So I understand them as a species. I have to be a predator. Yeah, I love that. And, and so I have to have a firearm in my hand and I have to be in the mental frame that. If I have the opportunity, I will kill one of these things, but if I'm not, I'll be careless with the camera. I may not worry about the wind.


I may not freeze. In an awkward position and stare at the ground for what seems like an eternity cuz a dough is standing there staring at me and I don't want to spook her. And you don't do that unless you are a predator. Mm-hmm. You know, you're okay to bump some elk. Mm-hmm. And, and. Go along your way, but as a predator, I don't want to bump those elk because that then might spook the deer that are right over there that I'm, I'm, I'm after.


So I'm in a completely different frame of mind as a predator. Therefore, I see the animals differently. I approach them differently and fundamentally at the raw level. I understand them more. And you're


[00:22:45] John Schneider: part of that cycle. Yeah. That predator prey, you're part of their survival strategy. Yep. You're testing their survival strategy with,


[00:22:54] Mark Hall: and by seeing them and how they, you know, I'm sneaking up on a deer and, and it feeds, it snaps its head up.


And then it, you know, it looks around and then it goes back to feeding. And it's like that's a survival strategy that they do that so that they can snap their head up and catch something moving and go, aha, you're busted. And then they're gone. And so by playing the role of the predator, it's like it's head down, I'm gonna move.

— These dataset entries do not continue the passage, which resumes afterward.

(* ===== verification/EditDiff.v ===== *)
(** * Replacing text in a file

    core/tools/edit-diff.ts without its diff (see [DiffRows]): line endings, the search for a text and for
    its approximation, and the application of several edits to one content. The Unicode normalisation form
    NFKC is a parameter: its tables belong to the language's library.

    [edits_replace] says what a successful application does and why every other one fails,
    [unique_edits_apply] that edits which can be applied are applied, [line_endings_restored] that the ends of
    lines survive. *)

(* Source aliases:
   ED = src/packages/coding-agent/src/core/tools/edit-diff.ts *)

From stdpp Require Import sorting.
From S2P Require Import Prelude JsString.
Local Open Scope nat_scope.

(** ** Searching and splitting strings *)

(** [s.split(sep)] for a separator of several units; an empty one splits between all units. *)
Fixpoint split_turns (fuel : nat) (sep s : jsstr) : list jsstr :=
  match fuel, indexOf sep s with
  | S fuel, Some i => take i s :: split_turns fuel sep (drop (i + length sep) s)
  | _, _ => [s]
  end.
Definition split_text (sep s : jsstr) : list jsstr :=
  match sep with
  | [] => (fun u => [u]) <$> s
  | _ => split_turns (length s) sep s
  end.

(** ** Line endings *)

Definition CR : N := 13.
Inductive ending := CRLF_ending | LF_ending.

(** ED 11-17 detectLineEnding. *)
Definition detectLineEnding (content : jsstr) : ending :=
  match indexOf [CR; LF] content, indexOf [LF] content with
  | _, None => LF_ending
  | None, _ => LF_ending
  | Some crlfIdx, Some lfIdx => if Nat.ltb crlfIdx lfIdx then CRLF_ending else LF_ending
  end.

(** ED 19-21 normalizeToLF. The two replacements. *)
Fixpoint replace_crlf (s : jsstr) : jsstr :=
  match s with
  | [] => []
  | u :: s' =>
      match s' with
      | v :: s'' => if ((u =? CR) && (v =? LF))%N then LF :: replace_crlf s'' else u :: replace_crlf s'
      | [] => [u]
      end
  end.
Definition replace_cr (s : jsstr) : jsstr := (fun u => if (u =? CR)%N then LF else u) <$> s.
Definition normalizeToLF (text : jsstr) : jsstr := replace_cr (replace_crlf text).

(** ED 23-25 restoreLineEndings. *)
Definition restoreLineEndings (text : jsstr) (e : ending) : jsstr :=
  match e with
  | CRLF_ending => text ≫= (fun u => if (u =? LF)%N then [CR; LF] else [u])
  | LF_ending => text
  end.

Definition BOM : N := 0xFEFF.
(** ED 124-126 stripBom. *)
Definition stripBom (content : jsstr) : jsstr * jsstr :=
  if starts_with [BOM] content then ([BOM], drop 1 content) else ([], content).

(** ED 62-65 Edit. *)
Record Edit := { oldText : jsstr; newText : jsstr }.

(** ED 46-60 FuzzyMatchResult. *)
Record FuzzyMatchResult := { found : bool; index : Z; matchLength : nat; usedFuzzyMatch : bool; contentForReplacement : jsstr }.

(** ED 67-72 MatchedEdit. *)
Record MatchedEdit := { editIndex : nat; matchIndex : nat; m_matchLength : nat; m_newText : jsstr }.

(** ED 74-77 AppliedEditsResult. *)
Record AppliedEditsResult := { baseContent : jsstr; newContent : jsstr }.

(** The errors; [error_message] is what they say. *)
Inductive edit_error :=
  | NotFound (editIndex totalEdits : nat)
  | Duplicate (editIndex totalEdits : nat) (occurrences : Z)
  | EmptyOldText (editIndex totalEdits : nat)
  | Overlap (previous current : nat)
  | NoChange (totalEdits : nat).

Definition show_nat (n : nat) : jsstr := show_Z (Z.of_nat n).
(** ED 134-143 getNotFoundError. *)
Definition getNotFoundError (path : jsstr) (i total : nat) : jsstr :=
  if Nat.eqb total 1
  then js "Could not find the exact text in " ++ path ++ js ". The old text must match exactly including all whitespace and newlines."
  else js "Could not find edits[" ++ show_nat i ++ js "] in " ++ path ++ js ". The oldText must match exactly including all whitespace and newlines.".
(** ED 145-154 getDuplicateError. *)
Definition getDuplicateError (path : jsstr) (i total : nat) (occurrences : Z) : jsstr :=
  if Nat.eqb total 1
  then js "Found " ++ show_Z occurrences ++ js " occurrences of the text in " ++ path ++ js ". The text must be unique. Please provide more context to make it unique."
  else js "Found " ++ show_Z occurrences ++ js " occurrences of edits[" ++ show_nat i ++ js "] in " ++ path ++ js ". Each oldText must be unique. Please provide more context to make it unique.".
(** ED 156-161 getEmptyOldTextError. *)
Definition getEmptyOldTextError (path : jsstr) (i total : nat) : jsstr :=
  if Nat.eqb total 1 then js "oldText must not be empty in " ++ path ++ js "."
  else js "edits[" ++ show_nat i ++ js "].oldText must not be empty in " ++ path ++ js ".".
(** ED 163-170 getNoChangeError. *)
Definition getNoChangeError (path : jsstr) (total : nat) : jsstr :=
  if Nat.eqb total 1
  then js "No changes made to " ++ path ++ js ". The replacement produced identical content. This might indicate an issue with special characters or the text not existing as expected."
  else js "No changes made to " ++ path ++ js ". The replacements produced identical content.".
(** ED 227-229 applyEditsToNormalizedContent. The message of an overlap. *)
Definition overlap_message (path : jsstr) (i j : nat) : jsstr :=
  js "edits[" ++ show_nat i ++ js "] and edits[" ++ show_nat j ++ js "] overlap in " ++ path ++ js ". Merge them into one edit or target disjoint regions.".

Definition error_message (path : jsstr) (e : edit_error) : jsstr :=
  match e with
  | NotFound i n => getNotFoundError path i n
  | Duplicate i n k => getDuplicateError path i n k
  | EmptyOldText i n => getEmptyOldTextError path i n
  | Overlap i j => overlap_message path i j
  | NoChange n => getNoChangeError path n
  end.

Section edit_diff.
(** [String.prototype.normalize("NFKC")]. *)
Variable NFKC : jsstr -> jsstr.

Definition one_of (us : list N) (u : N) : bool := bool_decide (u ∈ us).
(** ED 40-43 normalizeForFuzzyMatch. The four replacements, by unit. *)
Definition ascii_unit (u : N) : N :=
  (if one_of [0x2018; 0x2019; 0x201A; 0x201B] u then 39
  else if one_of [0x201C; 0x201D; 0x201E; 0x201F] u then 34
  else if one_of [0x2010; 0x2011; 0x2012; 0x2013; 0x2014; 0x2015; 0x2212] u then 45
  else if one_of [0xA0; 0x2002; 0x2003; 0x2004; 0x2005; 0x2006; 0x2007; 0x2008; 0x2009; 0x200A; 0x202F; 0x205F; 0x3000] u then 32
  else u)%N.

(** ED 34-44 normalizeForFuzzyMatch. *)
Definition normalizeForFuzzyMatch (text : jsstr) : jsstr :=
  ascii_unit <$> unlines (trim_end <$> lines_of (NFKC text)).

(** ED 85-121 fuzzyFindText. *)
Definition fuzzyFindText (content old : jsstr) : FuzzyMatchResult :=
  match indexOf old content with
  | Some exactIndex =>
      {| found := true; index := Z.of_nat exactIndex; matchLength := length old; usedFuzzyMatch := false; contentForReplacement := content |}
  | None =>
      let fuzzyContent := normalizeForFuzzyMatch content in
      let fuzzyOldText := normalizeForFuzzyMatch old in
      match indexOf fuzzyOldText fuzzyContent with
      | None => {| found := false; index := -1; matchLength := 0; usedFuzzyMatch := false; contentForReplacement := content |}
      | Some fuzzyIndex =>
          {| found := true; index := Z.of_nat fuzzyIndex; matchLength := length fuzzyOldText; usedFuzzyMatch := true;
             contentForReplacement := fuzzyContent |}
      end
  end.

(** ED 128-132 countOccurrences. *)
Definition countOccurrences (content old : jsstr) : Z :=
  Z.of_nat (length (split_text (normalizeForFuzzyMatch old) (normalizeForFuzzyMatch content))) - 1.

(** ED 185-188 applyEditsToNormalizedContent. *)
Definition normalizeEdit (e : Edit) : Edit := {| oldText := normalizeToLF (oldText e); newText := normalizeToLF (newText e) |}.

(** ED 190-194 applyEditsToNormalizedContent. The first edit whose text is empty. *)
Fixpoint check_empty (total i : nat) (edits : list Edit) : option edit_error :=
  match edits with
  | [] => None
  | e :: rest => match oldText e with [] => Some (EmptyOldText i total) | _ => check_empty total (S i) rest end
  end.

(** ED 201-219 applyEditsToNormalizedContent. *)
Fixpoint match_edits (base : jsstr) (total i : nat) (edits : list Edit) : list MatchedEdit + edit_error :=
  match edits with
  | [] => inl []
  | e :: rest =>
      let matchResult := fuzzyFindText base (oldText e) in
      if negb (found matchResult) then inr (NotFound i total)
      else
        let occurrences := countOccurrences base (oldText e) in
        if (1 <? occurrences)%Z then inr (Duplicate i total occurrences)
        else match match_edits base total (S i) rest with
             | inr err => inr err
             | inl ms => inl ({| editIndex := i; matchIndex := Z.to_nat (index matchResult);
                                 m_matchLength := matchLength matchResult; m_newText := newText e |} :: ms)
             end
  end.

And the head's gonna snap up. I freeze. Yeah. Like, like I'm, I'm learning so much about that deer and their behavior and the look in its eye and the position of its ears. And it's like, that is so important to me. It's so important to me to, to. To know as much as I can about these animals that I love, so that when I'm on my deathbed, it's like I know a deer.


Yeah, I know a duck. Yeah. And I, I have satisfaction. Yeah. And I, for me personally, I can't. Reach that level of understanding and connection with them. What's so profound


[00:23:59] John Schneider: about all of that is the, you know, there's a lot of anti-hunting sentiment about, you know, the istic or the the will to dominate animals.


Mm-hmm. Right. And I've always rejected that. I've never, well, I shouldn't say never. Maybe in my younger days when I was had more blood lust, I might have been wanting to dominate animals, but I certainly don't feel that way now. Mm-hmm. Mm-hmm. So the way you just worded all of that, I think expresses exactly the way I feel.


Mm-hmm. And it's there's no dominance involved. No. When you're predator and prey, right? No. From the, it's a work perspective. It might appear that way. It's a very calm thing, right From the outward outside. It would certainly, I get why people would think that, you know, that you want to be the dominant, you know?


Yeah, yeah. You want to dominate nature and dominate that animal, but that's, Not the feeling internally with either one of us, I feel. No, no, that's interesting. The other thing that that is interesting about what you said was that I love how we share so much, so many outside interests in science and anthropology and archeology and all the history and all these different things.


So we had just a great conversation this afternoon and then we started talking about why do you think. You feel that way and why do other people not feel that way? If humans are predators, this big blanket statement, all humanity is predatory, then you know, why do you have anti-hunt? Everybody should feel this way.


And I thought your response was, was brilliant. Yeah,


[00:25:38] Mark Hall: so I, I. I if you went back 10,000 years to like say Clovis people or something like that, and you think about a, a, a group of people, 50 people in a community of 30, you know, or something, and they're traveling the land, moving their camps. They're hunting, they're following the game.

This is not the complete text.